Software Heritage - Web client#
Client for Software Heritage Web applications, via their APIs.
Sample usage#
from swh.web.client.client import WebAPIClient
cli = WebAPIClient()
# retrieve any archived object via its SWHID
cli.get('swh:1:rev:aafb16d69fd30ff58afdd69036a26047f3aebdc6')
# same, but for specific object types
cli.revision('swh:1:rev:aafb16d69fd30ff58afdd69036a26047f3aebdc6')
# get() always retrieve entire objects, following pagination
# WARNING: this might *not* be what you want for large objects
cli.get('swh:1:snp:6a3a2cf0b2b90ce7ae1cf0a221ed68035b686f5a')

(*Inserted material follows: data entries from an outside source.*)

(** The name of a named group, up to its closing angle bracket. *)
Fixpoint p_name (s : list ascii) : option (list ascii * list ascii) :=
  match s with
  | [] => None
  | c :: t =>
      if Ascii.eqb c ">" then Some ([], t)
      else if is_alpha c || is_digit c || Ascii.eqb c "_"
      then option_map (fun r => (c :: fst r, snd r)) (p_name t)
      else None
  end.

Definition starts_with (prefix : string) (s : list ascii) : option (list ascii) :=
  let p := list_ascii_of_string prefix in
  if String.eqb (string_of_list_ascii (firstn (List.length p) s)) prefix
  then Some (skipn (List.length p) s)
  else None.

Definition closes (r : option (regex * list ascii * pstate)) (wrap : regex -> regex)
  : option (regex * list ascii * pstate) :=
  match r with
  | Some (body, c :: rest, st) => if Ascii.eqb c ")" then Some (wrap body, rest, st) else None
  | _ => None
  end.

Fixpoint p_alt (fuel : nat) (s : list ascii) (st : pstate)
  : option (regex * list ascii * pstate) :=
  match fuel with
  | 0 => None
  | S f =>
      match p_seq f s st with
      | Some (r1, c :: s1, st1) =>
          if Ascii.eqb c "|"
          then match p_alt f s1 st1 with
               | Some (r2, s2, st2) => Some (Alt r1 r2, s2, st2)
               | None => None
               end
          else Some (r1, c :: s1, st1)
      | other => other
      end
  end
with p_seq (fuel : nat) (s : list ascii) (st : pstate)
  : option (regex * list ascii * pstate) :=
  match fuel with
  | 0 => None
  | S f =>
      match s with
      | [] => Some (Eps, [], st)
      | c :: _ =>
          if Ascii.eqb c "|" || Ascii.eqb c ")" then Some (Eps, s, st)
          else match p_atom f s st with
               | Some (a, s1, st1) =>
                   match p_quant a s1 with
                   | Some (q, s2) =>
                       match p_seq f s2 st1 with
                       | Some (r, s3, st3) => Some (Cat q r, s3, st3)
                       | None => None
                       end
                   | None => None
                   end
               | None => None
               end
      end
  end
with p_atom (fuel : nat) (s : list ascii) (st : pstate)
  : option (regex * list ascii * pstate) :=
  match fuel with
  | 0 => None
  | S f =>
      match s with
      | [] => None
      | c :: t =>
          if Ascii.eqb c "("
          then match starts_with "?:" t, starts_with "?P<" t with
               | Some t', _ => closes (p_alt f t' st) (fun r => r)
               | None, Some t' =>
                   match p_name t' with
                   | Some (name, t'') =>
                       match name with
                       | [] => None
                       | n0 :: _ =>
                           if is_digit n0 then None
                           else let idx := fst st in
                                closes (p_alt f t'' (S idx, snd st ++ [(string_of_list_ascii name, idx)]))
                                       (Grp idx)
                       end
                   | None => None
                   end
               | None, None =>
                   match t with
                   | q :: _ =>
                       if Ascii.eqb q "?" then None
                       else closes (p_alt f t (S (fst st), snd st)) (Grp (fst st))
                   | [] => None
                   end
               end
          else if Ascii.eqb c "[" then option_map (fun r => (fst r, snd r, st)) (p_set t)
          else if Ascii.eqb c backslash
          then match t with
               | e :: t' => option_map (fun r => (r, t', st)) (p_escape e)
               | [] => None
               end
          else if Ascii.eqb c "." then Some (Any, t, st)
          else if existsb (Ascii.eqb c) ["*"; "+"; "?"; "{"; "^"; "$"]%char then None
          else Some (Chr c, t, st)
      end
  end.

Definition parse (pattern : string) : option (regex * nat * list (string * nat)) :=
  let s := list_ascii_of_string pattern in
  match p_alt (3 * List.length s + 3) s (1, []) with
  | Some (r, [], (n, names)) => Some (r, n - 1, names)
  | _ => None
  end.

Definition compile (pattern : string) (flags : Z) : result compiled :=
  if ((flags <? 0) || negb (Z.land flags (Z.lnot 58) =? 0))%Z
  then Raise ReError
  else match parse pattern with
       | Some (r, n, names) => Ok (mkCompiled r n names flags)
       | None => Raise ReError
       end.

(** The public names of the [re] module that every CPython 3 release has:
    the flags with their values, and the functions and classes. *)
Definition getattr (name : string) : option pyobj :=
  let flags :=
    [("A", 256); ("ASCII", 256); ("DEBUG", 128); ("DOTALL", 16); ("I", 2);
     ("IGNORECASE", 2); ("L", 4); ("LOCALE", 4); ("M", 8); ("MULTILINE", 8);
     ("S", 16); ("U", 32); ("UNICODE", 32); ("VERBOSE", 64); ("X", 64)]%Z in
  let others :=
    ["Match"; "Pattern"; "RegexFlag"; "compile"; "error"; "escape"; "findall";
     "finditer"; "fullmatch"; "match"; "purge"; "search"; "split"; "sub"; "subn"] in
  match dict_get flags name with
  | Some z => Some (PyInt z)
  | None => if existsb (String.eqb name) others then Some PyOther else None
  end.

(** A string under the conversion [!s] or an empty format specification
    is itself; no other suffix is rendered here. *)
Definition render_suffix (v suffix : string) : result string :=
  if existsb (String.eqb suffix) ["!s"; ":"; "!s:"] then Ok v else Raise ValueError.

Lemma search_first : forall (c : compiled) (text : string),
  search c text = hd_error (finditer c text).
Proof.
  intros c text. unfold search, finditer.
  replace (2 * List.length (list_ascii_of_string text) + 2)
    with (S (2 * List.length (list_ascii_of_string text) + 1)) by lia.
  cbn [iter].
  destruct (scan c false (list_ascii_of_string text)) as [[[matched rest] caps]|];
    reflexivity.
Qed.

Definition lib : PyLib :=
  {| pattern_obj := compiled;
     re_getattr := getattr;
     re_compile := compile;
     rx_search := search;
     rx_finditer := finditer;
     format_suffix := render_suffix;
     rx_search_first := search_first |}.

End Cpy.

(** ** Concrete inputs *)

(** The compiled form of a pattern of the fragment. *)
Definition compiled_of (pattern : string) (flags : Z) : Cpy.compiled :=
  match Cpy.compile pattern flags with
  | Ok c => c
  | Raise _ => Cpy.mkCompiled Cpy.Eps 0 [] 0
  end.

Definition directive (mode : option string) (pattern : string) (value_expr : option string)
                     (flags : option (list string)) : extractor :=
  mkExtractor (Some "Technical") (Some "1.2") (Some "Capacity") (Some "MW") None
              mode (Some pattern) value_expr flags.

Definition capacity_pages : list page :=
  [(1, "Unit 1: 250 MW, Unit 2: 300 MW"); (2, "no figures on this page");
   (3, "Unit 3: 50 mw")]%Z.

Definition capacity_pattern : string := "(\d+)\s*MW".

Definition tender_rules : rules :=
  mkRules [] [("TenderNo", "Tender No[:\s]+(\S+)")]
          [("TenderNo", "TBD"); ("Authority", "SECI")].

Definition tender_pdf : pdf :=
  mkPdf "rfs.pdf" [Some "Request for Selection of bidders"; None].

Definition notice_pdf : pdf :=
  mkPdf "notice.pdf" [Some "Notice to bidders dated 12/05/2024: bid due date extended"].

Definition corrigendum_pdf : pdf :=
  mkPdf "corr1.pdf" [Some "Corrigendum No. 1 to Addendum No. 3"; Some "Dated 12/05/2024"].

Definition addendum_pdf : pdf :=
  mkPdf "addendum2.pdf" [None; Some "Addendum No. 2, issued on 12/05/2024 and 14.05.24"].

Definition revised_addendum_pdf : pdf :=
  mkPdf "addendum3.pdf"
        [Some "Tender notice"; Some "Addendum No. 3, issued on 12/05/2024";
         Some "It replaces Corrigendum No. 1 of 03/04/2024"].

(** ** Utilities outside the pipeline, and more vocabulary *)

(** The value of a text of decimal digits, most significant first. *)
Definition digits_value (ds : list ascii) : N :=
  fold_left (fun acc c => (10 * acc + (N_of_ascii c - 48))%N) ds 0%N.

(** [int(text)] on a text of decimal digits only: [ValueError] on the empty
    text, and on a text longer than the interpreter's limit for the
    conversion when the limit is set ([max_str_digits], 0 for no limit,
    4300 unless changed). *)
Definition int_of_digits (max_str_digits : nat) (ds : list ascii) : result N :=
  match ds with
  | [] => Raise ValueError
  | _ :: _ =>
      if (0 <? max_str_digits) && (max_str_digits <? List.length ds)
      then Raise ValueError
      else Ok (digits_value ds)
  end.

(** [to_int]: the digits of the text are kept, the rest is dropped, and an
    exception of the conversion gives [None]. *)
Definition to_int (max_str_digits : nat) (s : string) : option N :=
  match int_of_digits max_str_digits (filter is_digit (list_ascii_of_string s)) with
  | Ok n => Some n
  | Raise _ => None
  end.

(** Every whitespace character is a space and follows a character that is
    not whitespace ([after_space]: the previous character was one). *)
Fixpoint spaced (after_space : bool) (s : list ascii) : bool :=
  match s with
  | [] => true
  | c :: t =>
      if is_space c
      then negb after_space && Ascii.eqb c " " && spaced true t
      else spaced false t
  end.

Definition starts_clean (s : list ascii) : bool :=
  match s with
  | [] => true
  | c :: _ => negb (is_space c)
  end.
(** The digits of [f"{n:,}"], from the last one: a comma before every
    fourth digit.  [k] digits may still follow without a comma. *)
Fixpoint commas (k : nat) (rev_digits : list ascii) : list ascii :=
  match rev_digits with
  | [] => []
  | d :: tl =>
      match k with
      | O => ","%char :: d :: commas 2 tl
      | S k' => d :: commas k' tl
      end
  end.

Definition group_thousands (digits : string) : string :=
  string_of_list_ascii
    (reverse (commas 3 (reverse (list_ascii_of_string digits)))).

(** [f"{n:,}"] for an integer [n]. *)
Definition format_thousands (n : Z) : string :=
  if bool_decide (n < 0) then "-" +:+ group_thousands (pretty (- n))
  else group_thousands (pretty n).

(** The order of Python on strings of ASCII characters. *)
Definition str_le (a b : string) : Prop := String.leb a b = true.

#[global] Instance str_le_dec : RelDecision str_le.
Proof. intros a b. unfold str_le. apply _. Defined.

(** [sorted(list(USPS.keys()))]. *)
Definition sorted_keys (d : gmap string string) : list string :=
  merge_sort str_le ((map_to_list d).*1).

Definition DEFAULT_DAYS : Z := 180.

(** The options of the select box,
    [["United States"] + sorted(list(USPS.keys()))]. *)
Definition options : list string := "United States" :: sorted_keys USPS.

# type-specific methods support explicit iteration through pages
next(cli.snapshot('swh:1:snp:cabcc7d7bf639bbe1cc3b41989e1806618dd5764'))
Authentication#
If you have a user account registered on Software Heritage Identity Provider, it is possible to authenticate requests made to the Web APIs through the use of an OpenID Connect bearer token. Sending authenticated requests can notably allow to lift API rate limiting depending on your permissions.
To get this token, a dedicated CLI tool is made available when installing
swh-web-client
:
$ swh auth
Usage: swh auth [OPTIONS] COMMAND [ARGS]...
Software Heritage Authentication tools.
This CLI eases the retrieval of a bearer token to authenticate a user
querying Software Heritage Web APIs.
Options:
--oidc-server-url TEXT URL of OpenID Connect server (default to
"https://auth.softwareheritage.org/auth/")
--realm-name TEXT Name of the OpenID Connect authentication realm
(default to "SoftwareHeritage")
--client-id TEXT OpenID Connect client identifier in the realm
(default to "swh-web")
-h, --help Show this message and exit.
Commands:
generate-token Generate a new bearer token for a Web API authentication.
revoke-token Revoke a bearer token used for a Web API authentication.
In order to get your tokens, you need to use the generate-token
subcommand of
the CLI tool by passing your username as argument. You will be prompted
for your password and if the authentication succeeds a new OpenID Connect
offline session will be created and token will be dumped to standard output.
$ swh auth --client-id swh-web generate-token <username>
Password:
eyJhbGciOiJIUzI1NiIsInR5cCIgOiAiSldUIiwia2lkIiA6ICJmNjMzMD...
To authenticate yourself, you need to send that token value in request headers
when querying the Web API.
Considering you have stored that token value in a TOKEN environment
variable, you can perform an authenticated call the following way using curl
:
$ curl -H "Authorization: Bearer ${TOKEN}" https://archive.softwareheritage.org/api/1/<endpoint>
Note that if you intend to use the swh.web.client.client.WebAPIClient
class, you can activate authentication by using the following code snippet:
from swh.web.client.client import WebAPIClient
TOKEN = '.......' # Use "swh auth generate-token" command to get it
client = WebAPIClient(bearer_token=TOKEN)
# All requests to the Web API will be authenticated
resp = client.get('swh:1:rev:aafb16d69fd30ff58afdd69036a26047f3aebdc6')
It is also possible to revoke a token, preventing future Web API authentication
when using it. The revoke-token
subcommand of the CLI tool has to be used
to perform that task.
$ swh auth --client-id swh-web revoke-token $REFRESH_TOKEN
Token successfully revoked.